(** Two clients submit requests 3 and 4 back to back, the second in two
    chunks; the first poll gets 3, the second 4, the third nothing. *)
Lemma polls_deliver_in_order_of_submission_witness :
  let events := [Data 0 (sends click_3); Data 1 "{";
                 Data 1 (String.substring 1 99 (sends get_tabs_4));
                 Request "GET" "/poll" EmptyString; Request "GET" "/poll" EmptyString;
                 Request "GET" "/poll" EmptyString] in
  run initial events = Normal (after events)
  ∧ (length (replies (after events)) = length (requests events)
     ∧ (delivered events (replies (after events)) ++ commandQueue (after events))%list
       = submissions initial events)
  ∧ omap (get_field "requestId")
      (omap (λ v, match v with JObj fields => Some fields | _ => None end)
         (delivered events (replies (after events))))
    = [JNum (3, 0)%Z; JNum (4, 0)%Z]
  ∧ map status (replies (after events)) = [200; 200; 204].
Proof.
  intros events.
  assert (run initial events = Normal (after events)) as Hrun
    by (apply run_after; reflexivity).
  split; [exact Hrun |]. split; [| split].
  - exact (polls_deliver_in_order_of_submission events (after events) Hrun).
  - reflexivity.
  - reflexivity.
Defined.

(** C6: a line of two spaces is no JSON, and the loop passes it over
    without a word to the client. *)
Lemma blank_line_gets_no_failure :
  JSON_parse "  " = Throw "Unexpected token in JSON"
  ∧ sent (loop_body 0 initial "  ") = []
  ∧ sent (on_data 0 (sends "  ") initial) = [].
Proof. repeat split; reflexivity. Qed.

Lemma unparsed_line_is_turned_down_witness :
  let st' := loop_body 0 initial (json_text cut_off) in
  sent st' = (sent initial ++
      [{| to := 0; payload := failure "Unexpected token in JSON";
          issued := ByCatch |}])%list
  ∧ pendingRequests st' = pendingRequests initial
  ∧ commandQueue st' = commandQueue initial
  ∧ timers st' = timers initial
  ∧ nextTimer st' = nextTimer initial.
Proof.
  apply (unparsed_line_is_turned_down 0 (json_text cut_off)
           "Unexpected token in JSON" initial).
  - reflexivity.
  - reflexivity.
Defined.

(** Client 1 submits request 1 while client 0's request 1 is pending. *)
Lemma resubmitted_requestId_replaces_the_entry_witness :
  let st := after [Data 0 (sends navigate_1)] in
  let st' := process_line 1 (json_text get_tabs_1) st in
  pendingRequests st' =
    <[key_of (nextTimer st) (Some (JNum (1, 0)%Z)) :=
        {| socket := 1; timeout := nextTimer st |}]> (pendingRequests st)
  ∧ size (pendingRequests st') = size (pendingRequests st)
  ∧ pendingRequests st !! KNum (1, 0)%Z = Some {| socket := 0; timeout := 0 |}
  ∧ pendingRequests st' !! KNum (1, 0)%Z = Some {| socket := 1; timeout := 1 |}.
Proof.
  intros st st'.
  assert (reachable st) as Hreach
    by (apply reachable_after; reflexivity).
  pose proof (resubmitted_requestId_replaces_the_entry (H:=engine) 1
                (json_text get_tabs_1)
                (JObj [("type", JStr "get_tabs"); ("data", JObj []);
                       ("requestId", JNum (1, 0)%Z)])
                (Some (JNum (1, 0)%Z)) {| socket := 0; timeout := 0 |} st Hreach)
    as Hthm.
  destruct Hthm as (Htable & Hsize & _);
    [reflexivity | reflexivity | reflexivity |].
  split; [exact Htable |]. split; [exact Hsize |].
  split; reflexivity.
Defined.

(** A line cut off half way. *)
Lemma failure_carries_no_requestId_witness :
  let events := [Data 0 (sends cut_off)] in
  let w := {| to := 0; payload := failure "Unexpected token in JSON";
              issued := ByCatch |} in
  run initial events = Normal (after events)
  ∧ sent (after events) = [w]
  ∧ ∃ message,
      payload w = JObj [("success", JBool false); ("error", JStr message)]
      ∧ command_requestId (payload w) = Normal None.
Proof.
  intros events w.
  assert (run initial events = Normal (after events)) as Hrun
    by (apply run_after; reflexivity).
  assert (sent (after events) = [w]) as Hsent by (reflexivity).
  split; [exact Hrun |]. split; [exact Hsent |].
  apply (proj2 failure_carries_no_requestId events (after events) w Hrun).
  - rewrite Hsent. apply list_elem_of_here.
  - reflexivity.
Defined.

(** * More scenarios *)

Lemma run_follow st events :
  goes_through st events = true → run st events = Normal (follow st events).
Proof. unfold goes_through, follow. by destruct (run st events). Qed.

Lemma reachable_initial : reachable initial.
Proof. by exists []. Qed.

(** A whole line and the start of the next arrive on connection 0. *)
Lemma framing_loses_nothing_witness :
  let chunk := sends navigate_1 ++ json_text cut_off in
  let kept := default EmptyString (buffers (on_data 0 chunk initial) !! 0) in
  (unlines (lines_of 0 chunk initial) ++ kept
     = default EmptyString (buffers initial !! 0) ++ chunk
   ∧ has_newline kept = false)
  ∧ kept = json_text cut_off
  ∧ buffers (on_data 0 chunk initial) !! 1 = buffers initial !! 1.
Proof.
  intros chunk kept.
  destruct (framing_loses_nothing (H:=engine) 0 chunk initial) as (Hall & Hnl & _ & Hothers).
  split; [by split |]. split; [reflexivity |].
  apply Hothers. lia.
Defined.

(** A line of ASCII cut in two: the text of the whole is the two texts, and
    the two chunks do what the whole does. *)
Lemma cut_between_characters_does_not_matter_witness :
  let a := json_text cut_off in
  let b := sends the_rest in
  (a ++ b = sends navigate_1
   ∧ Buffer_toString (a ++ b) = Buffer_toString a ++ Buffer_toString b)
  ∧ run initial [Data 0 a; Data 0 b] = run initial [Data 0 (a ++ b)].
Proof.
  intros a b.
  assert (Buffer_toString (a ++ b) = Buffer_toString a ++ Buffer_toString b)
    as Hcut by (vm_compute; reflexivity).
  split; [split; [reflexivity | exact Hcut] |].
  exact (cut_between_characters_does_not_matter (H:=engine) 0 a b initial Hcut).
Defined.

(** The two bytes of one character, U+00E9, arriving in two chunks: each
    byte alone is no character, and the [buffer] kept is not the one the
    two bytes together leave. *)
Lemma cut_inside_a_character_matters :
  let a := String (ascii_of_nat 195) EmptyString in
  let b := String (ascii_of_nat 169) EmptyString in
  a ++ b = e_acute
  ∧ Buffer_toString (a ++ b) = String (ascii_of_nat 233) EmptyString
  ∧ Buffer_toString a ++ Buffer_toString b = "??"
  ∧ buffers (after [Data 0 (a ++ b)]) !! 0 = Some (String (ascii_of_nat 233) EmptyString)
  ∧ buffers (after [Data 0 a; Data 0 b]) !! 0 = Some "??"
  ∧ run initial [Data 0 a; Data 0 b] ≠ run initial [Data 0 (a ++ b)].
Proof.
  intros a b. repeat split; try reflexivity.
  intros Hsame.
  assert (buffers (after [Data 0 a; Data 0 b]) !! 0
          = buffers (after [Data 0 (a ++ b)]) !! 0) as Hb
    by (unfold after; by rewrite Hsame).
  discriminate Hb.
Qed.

...

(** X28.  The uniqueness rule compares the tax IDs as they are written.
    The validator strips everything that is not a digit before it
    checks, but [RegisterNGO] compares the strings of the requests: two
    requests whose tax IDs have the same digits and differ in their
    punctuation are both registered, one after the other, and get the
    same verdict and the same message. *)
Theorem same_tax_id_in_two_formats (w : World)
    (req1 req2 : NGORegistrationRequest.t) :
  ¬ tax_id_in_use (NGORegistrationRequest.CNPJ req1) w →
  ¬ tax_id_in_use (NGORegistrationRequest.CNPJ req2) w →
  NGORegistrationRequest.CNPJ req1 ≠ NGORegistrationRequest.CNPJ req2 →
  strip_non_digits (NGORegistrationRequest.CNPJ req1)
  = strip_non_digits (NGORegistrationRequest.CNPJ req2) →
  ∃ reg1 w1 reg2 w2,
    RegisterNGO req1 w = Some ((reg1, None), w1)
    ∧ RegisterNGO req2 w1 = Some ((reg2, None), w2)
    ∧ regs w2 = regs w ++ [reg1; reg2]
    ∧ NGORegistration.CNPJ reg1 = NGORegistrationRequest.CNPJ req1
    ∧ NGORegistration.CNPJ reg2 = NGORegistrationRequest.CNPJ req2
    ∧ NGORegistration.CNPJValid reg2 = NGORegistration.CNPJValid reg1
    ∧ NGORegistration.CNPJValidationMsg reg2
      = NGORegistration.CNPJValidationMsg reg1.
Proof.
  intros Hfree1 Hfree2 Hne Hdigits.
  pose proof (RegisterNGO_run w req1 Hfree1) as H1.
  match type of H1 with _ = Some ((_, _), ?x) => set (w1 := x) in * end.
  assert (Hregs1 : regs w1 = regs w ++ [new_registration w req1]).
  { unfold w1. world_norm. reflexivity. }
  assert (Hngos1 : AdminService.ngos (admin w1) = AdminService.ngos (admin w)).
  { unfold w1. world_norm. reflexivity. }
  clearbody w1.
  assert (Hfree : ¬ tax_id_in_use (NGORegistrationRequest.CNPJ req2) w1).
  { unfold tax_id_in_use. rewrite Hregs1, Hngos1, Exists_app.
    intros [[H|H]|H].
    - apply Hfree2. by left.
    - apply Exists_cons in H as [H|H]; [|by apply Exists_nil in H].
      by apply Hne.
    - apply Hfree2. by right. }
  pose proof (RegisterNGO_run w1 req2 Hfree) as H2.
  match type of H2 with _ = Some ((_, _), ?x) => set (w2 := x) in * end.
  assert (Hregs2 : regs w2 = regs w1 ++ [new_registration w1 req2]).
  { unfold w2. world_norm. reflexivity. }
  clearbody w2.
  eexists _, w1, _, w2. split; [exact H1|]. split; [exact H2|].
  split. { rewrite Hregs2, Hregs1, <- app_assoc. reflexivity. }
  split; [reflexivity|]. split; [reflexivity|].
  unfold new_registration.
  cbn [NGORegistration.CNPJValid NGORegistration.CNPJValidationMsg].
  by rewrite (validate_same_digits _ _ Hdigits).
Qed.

• **TASK ITEM**: The sole response should be the count of lines in the material holding the string "Hsame".

• **SOLUTION**: 2